DATASET EXTRACT:
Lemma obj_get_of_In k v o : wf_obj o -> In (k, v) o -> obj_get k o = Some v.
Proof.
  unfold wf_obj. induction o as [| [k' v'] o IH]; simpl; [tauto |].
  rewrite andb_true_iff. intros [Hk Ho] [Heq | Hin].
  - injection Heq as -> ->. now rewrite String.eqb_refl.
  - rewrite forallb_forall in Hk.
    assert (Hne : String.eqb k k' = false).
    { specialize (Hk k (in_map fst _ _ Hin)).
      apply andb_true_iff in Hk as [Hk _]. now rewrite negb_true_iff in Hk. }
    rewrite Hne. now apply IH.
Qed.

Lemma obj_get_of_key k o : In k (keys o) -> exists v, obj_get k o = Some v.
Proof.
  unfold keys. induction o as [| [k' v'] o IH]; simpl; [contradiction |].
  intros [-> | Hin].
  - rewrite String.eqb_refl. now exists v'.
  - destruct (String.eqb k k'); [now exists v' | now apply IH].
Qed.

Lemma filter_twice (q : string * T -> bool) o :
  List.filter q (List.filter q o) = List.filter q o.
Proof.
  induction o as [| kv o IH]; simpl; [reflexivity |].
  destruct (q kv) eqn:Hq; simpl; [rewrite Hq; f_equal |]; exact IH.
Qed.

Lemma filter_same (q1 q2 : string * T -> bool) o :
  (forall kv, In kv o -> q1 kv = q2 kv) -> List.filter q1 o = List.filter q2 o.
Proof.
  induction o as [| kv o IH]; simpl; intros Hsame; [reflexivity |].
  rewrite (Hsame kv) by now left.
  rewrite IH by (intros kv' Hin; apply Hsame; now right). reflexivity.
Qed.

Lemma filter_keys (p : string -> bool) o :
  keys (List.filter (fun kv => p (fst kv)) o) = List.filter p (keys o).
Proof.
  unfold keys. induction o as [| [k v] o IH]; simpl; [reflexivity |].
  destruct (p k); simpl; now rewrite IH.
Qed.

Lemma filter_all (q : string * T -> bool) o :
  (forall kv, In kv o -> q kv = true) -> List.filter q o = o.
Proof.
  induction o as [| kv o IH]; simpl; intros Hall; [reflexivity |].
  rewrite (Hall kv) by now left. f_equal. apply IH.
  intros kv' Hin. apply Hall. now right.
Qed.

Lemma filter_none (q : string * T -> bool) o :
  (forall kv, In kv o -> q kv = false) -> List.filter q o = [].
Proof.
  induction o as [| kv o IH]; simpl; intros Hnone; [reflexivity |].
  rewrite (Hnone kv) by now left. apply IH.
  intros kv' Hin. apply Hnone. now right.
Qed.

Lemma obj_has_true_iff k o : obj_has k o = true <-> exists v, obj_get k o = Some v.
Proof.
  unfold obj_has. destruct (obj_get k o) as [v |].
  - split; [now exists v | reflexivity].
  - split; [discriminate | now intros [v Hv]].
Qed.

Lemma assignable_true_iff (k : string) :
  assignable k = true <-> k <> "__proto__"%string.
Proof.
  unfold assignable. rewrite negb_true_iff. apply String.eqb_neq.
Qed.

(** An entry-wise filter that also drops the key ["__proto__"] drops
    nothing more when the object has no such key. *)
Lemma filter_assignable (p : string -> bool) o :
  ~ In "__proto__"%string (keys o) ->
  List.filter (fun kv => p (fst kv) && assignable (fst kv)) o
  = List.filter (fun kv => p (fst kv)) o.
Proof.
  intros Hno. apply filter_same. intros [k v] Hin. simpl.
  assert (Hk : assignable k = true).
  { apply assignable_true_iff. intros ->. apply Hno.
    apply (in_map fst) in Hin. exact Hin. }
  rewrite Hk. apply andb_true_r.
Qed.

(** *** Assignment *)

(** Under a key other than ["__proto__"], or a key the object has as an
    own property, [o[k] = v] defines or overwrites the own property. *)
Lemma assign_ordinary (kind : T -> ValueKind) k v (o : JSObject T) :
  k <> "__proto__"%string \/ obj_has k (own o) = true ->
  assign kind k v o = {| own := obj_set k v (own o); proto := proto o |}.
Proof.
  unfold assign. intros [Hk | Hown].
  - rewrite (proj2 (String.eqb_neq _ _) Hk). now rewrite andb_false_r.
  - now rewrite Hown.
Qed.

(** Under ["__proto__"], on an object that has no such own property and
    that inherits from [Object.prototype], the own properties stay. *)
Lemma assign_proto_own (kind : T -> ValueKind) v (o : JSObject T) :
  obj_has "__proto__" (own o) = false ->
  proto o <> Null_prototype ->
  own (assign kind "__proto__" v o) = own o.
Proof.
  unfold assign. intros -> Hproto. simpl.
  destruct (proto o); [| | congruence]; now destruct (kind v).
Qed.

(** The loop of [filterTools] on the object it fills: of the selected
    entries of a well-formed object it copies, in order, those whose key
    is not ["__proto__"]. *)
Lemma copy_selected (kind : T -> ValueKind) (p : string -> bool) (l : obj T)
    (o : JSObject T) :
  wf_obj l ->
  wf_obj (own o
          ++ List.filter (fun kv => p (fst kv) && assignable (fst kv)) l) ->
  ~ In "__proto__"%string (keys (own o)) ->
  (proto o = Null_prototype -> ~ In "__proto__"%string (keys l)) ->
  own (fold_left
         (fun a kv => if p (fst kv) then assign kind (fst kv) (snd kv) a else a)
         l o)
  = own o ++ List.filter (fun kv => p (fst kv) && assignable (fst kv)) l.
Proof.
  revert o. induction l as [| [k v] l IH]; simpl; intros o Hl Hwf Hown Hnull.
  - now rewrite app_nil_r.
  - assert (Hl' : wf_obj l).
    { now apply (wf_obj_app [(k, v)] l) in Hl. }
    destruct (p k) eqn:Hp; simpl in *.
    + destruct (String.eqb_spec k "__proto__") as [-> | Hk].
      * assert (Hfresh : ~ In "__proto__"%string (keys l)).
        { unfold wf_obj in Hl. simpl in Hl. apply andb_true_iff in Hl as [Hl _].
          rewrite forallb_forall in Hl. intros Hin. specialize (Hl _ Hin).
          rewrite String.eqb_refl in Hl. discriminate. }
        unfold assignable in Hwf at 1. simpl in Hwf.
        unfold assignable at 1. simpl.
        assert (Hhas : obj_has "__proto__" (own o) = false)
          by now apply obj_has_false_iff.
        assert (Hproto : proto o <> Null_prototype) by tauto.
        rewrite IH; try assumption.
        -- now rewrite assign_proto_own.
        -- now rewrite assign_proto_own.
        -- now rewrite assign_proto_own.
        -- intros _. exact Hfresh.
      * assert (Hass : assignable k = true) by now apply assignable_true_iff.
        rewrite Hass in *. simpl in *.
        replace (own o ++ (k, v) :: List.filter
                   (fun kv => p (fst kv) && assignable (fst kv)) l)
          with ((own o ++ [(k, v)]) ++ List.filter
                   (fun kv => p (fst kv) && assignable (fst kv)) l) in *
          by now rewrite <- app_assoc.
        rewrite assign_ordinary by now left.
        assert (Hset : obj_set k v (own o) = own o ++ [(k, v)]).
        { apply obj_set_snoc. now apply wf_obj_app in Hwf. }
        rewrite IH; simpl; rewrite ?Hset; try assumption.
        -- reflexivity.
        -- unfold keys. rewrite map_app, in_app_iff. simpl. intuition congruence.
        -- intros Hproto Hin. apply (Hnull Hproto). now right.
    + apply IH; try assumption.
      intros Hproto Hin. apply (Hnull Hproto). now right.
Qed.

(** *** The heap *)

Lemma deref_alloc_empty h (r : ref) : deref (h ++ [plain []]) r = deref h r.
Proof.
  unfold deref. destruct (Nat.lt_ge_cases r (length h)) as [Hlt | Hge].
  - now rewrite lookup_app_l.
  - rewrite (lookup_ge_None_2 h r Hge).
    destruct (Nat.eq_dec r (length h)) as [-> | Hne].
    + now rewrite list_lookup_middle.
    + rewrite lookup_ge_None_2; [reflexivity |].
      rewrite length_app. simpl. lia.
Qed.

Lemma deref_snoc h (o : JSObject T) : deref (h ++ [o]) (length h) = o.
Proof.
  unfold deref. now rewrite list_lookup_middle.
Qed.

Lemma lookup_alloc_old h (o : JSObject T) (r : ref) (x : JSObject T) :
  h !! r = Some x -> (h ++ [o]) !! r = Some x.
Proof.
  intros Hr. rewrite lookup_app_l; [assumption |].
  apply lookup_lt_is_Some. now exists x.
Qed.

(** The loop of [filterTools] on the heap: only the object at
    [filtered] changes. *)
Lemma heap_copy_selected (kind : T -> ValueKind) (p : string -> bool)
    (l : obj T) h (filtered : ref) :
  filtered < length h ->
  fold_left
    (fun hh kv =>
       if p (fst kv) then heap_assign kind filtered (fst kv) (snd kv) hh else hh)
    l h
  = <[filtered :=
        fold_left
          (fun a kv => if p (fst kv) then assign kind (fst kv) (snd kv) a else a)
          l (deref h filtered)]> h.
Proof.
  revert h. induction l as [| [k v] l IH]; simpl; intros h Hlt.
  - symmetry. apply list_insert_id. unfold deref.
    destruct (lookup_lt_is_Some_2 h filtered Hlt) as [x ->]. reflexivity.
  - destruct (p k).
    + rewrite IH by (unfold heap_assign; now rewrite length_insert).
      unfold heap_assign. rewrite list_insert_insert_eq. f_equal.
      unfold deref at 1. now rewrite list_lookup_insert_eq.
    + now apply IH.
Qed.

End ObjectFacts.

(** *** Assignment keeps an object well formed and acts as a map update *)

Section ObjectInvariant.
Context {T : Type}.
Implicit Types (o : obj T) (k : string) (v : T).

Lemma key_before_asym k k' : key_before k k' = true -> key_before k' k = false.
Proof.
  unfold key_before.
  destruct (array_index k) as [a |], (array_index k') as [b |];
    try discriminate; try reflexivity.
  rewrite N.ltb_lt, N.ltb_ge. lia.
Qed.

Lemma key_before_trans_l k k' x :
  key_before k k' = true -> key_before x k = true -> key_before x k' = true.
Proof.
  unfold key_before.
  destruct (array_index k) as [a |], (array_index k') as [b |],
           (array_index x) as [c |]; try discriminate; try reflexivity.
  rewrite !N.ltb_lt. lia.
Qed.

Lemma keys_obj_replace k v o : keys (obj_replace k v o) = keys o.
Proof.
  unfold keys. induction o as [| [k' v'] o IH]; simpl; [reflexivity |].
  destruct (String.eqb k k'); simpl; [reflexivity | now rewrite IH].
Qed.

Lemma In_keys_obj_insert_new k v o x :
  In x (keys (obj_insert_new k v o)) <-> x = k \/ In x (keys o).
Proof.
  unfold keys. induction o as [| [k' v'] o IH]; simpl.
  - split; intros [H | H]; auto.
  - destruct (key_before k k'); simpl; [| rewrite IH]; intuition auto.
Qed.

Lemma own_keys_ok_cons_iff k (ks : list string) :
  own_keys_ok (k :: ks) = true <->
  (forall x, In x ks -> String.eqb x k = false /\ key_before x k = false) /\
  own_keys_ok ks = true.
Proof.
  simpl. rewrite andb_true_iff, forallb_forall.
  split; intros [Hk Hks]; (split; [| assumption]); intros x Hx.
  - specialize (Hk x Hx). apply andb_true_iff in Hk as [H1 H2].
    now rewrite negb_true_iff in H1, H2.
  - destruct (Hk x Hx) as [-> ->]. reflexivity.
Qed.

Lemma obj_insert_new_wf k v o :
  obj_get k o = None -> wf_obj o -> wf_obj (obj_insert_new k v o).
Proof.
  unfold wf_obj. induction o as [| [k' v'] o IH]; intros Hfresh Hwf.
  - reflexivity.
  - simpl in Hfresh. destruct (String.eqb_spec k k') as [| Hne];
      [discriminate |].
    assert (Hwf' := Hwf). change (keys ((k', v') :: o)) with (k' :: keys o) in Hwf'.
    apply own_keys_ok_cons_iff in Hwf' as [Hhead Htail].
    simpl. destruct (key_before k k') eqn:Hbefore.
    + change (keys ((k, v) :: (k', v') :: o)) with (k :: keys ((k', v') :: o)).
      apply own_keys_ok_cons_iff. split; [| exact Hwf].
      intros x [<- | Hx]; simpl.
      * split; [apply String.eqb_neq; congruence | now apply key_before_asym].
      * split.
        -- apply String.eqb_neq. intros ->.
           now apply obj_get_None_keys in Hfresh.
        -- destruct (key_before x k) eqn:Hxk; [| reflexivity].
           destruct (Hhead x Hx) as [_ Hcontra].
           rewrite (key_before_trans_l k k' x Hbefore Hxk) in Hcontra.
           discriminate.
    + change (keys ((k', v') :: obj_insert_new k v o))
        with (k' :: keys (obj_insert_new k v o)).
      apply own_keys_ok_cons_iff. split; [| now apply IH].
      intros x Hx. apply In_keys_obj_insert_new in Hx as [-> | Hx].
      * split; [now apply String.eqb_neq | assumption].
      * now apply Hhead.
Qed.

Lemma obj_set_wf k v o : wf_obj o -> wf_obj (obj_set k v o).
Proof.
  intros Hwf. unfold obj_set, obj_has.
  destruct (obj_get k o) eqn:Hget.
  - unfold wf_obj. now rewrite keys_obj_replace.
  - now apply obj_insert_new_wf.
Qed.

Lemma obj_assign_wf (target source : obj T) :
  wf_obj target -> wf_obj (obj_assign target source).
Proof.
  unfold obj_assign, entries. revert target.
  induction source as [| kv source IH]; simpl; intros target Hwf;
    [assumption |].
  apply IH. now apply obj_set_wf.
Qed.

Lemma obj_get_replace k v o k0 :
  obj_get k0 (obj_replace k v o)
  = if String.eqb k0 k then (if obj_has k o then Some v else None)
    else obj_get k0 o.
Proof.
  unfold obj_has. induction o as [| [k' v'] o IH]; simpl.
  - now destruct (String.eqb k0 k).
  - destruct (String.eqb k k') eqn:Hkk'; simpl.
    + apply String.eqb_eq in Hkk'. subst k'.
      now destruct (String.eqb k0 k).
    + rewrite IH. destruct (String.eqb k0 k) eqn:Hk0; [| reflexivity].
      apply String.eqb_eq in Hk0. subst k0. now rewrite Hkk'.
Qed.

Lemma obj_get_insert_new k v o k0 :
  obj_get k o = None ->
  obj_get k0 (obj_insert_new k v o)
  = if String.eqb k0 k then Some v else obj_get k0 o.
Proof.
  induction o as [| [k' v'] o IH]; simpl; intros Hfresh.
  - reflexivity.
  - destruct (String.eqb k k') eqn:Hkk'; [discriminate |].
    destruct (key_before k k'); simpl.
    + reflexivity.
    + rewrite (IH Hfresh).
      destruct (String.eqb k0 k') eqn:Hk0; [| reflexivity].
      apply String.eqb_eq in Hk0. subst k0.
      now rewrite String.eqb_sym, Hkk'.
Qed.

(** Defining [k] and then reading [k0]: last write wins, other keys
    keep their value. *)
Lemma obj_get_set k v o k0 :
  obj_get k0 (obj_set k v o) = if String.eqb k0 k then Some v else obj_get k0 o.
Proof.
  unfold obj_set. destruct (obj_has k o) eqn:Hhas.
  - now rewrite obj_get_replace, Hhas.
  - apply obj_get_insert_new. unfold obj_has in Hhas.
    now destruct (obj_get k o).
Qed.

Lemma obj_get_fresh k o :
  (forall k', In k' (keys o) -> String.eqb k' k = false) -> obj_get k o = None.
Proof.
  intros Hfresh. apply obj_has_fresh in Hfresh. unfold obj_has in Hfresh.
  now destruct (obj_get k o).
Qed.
--
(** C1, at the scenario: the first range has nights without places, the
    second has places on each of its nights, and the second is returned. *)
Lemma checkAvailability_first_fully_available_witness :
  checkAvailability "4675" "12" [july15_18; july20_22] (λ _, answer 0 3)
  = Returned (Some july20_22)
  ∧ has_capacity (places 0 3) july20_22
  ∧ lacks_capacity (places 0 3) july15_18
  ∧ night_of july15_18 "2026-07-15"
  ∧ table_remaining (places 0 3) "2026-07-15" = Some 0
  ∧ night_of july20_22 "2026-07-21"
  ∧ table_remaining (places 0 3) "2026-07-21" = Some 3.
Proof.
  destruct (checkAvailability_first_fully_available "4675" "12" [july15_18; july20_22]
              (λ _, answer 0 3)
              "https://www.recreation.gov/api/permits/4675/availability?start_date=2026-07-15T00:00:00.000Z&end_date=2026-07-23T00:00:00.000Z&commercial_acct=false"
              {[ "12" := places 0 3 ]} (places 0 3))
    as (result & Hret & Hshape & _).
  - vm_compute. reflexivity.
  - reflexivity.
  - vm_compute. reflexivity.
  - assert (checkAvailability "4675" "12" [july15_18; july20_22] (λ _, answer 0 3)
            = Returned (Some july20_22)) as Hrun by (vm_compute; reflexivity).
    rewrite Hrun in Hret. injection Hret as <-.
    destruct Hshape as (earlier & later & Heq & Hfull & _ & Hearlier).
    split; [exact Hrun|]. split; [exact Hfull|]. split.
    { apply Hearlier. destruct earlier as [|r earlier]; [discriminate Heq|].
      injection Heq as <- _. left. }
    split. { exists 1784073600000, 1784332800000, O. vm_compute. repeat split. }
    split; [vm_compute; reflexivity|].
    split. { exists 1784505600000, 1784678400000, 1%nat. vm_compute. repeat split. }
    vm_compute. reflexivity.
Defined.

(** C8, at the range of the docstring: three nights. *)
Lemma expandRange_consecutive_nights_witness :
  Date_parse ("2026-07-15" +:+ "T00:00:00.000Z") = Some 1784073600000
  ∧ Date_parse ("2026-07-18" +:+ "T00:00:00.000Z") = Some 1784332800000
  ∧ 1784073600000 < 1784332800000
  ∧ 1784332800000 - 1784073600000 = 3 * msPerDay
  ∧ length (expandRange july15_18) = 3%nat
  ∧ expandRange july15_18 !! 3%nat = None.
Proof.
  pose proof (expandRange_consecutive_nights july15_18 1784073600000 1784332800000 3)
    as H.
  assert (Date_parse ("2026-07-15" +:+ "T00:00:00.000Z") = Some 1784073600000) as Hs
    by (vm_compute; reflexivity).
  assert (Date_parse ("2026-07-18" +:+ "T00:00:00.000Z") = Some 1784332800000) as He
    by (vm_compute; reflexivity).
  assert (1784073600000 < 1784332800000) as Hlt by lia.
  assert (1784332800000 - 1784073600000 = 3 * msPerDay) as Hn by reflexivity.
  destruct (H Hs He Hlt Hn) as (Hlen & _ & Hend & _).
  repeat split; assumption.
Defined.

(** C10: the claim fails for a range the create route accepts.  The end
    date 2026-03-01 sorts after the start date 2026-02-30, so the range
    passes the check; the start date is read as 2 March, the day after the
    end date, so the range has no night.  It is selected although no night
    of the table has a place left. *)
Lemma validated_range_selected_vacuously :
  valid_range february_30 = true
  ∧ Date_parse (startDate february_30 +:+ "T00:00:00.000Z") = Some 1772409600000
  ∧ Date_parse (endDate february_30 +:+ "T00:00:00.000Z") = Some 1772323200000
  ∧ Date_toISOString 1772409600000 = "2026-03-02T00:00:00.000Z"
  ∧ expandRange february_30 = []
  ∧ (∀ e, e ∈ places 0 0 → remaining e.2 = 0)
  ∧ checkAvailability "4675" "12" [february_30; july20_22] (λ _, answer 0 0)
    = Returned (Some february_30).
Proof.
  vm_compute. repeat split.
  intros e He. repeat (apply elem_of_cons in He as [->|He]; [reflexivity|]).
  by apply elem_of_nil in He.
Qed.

WORK INSTRUCTION: The expected answer is a copy of each line in the listing above that contains "repeat".

WRITTEN RESPONSE:
    split. { exists 1784073600000, 1784332800000, O. vm_compute. repeat split. }
    split. { exists 1784505600000, 1784678400000, 1%nat. vm_compute. repeat split. }
  repeat split; assumption.
  vm_compute. repeat split.
  intros e He. repeat (apply elem_of_cons in He as [->|He]; [reflexivity|]).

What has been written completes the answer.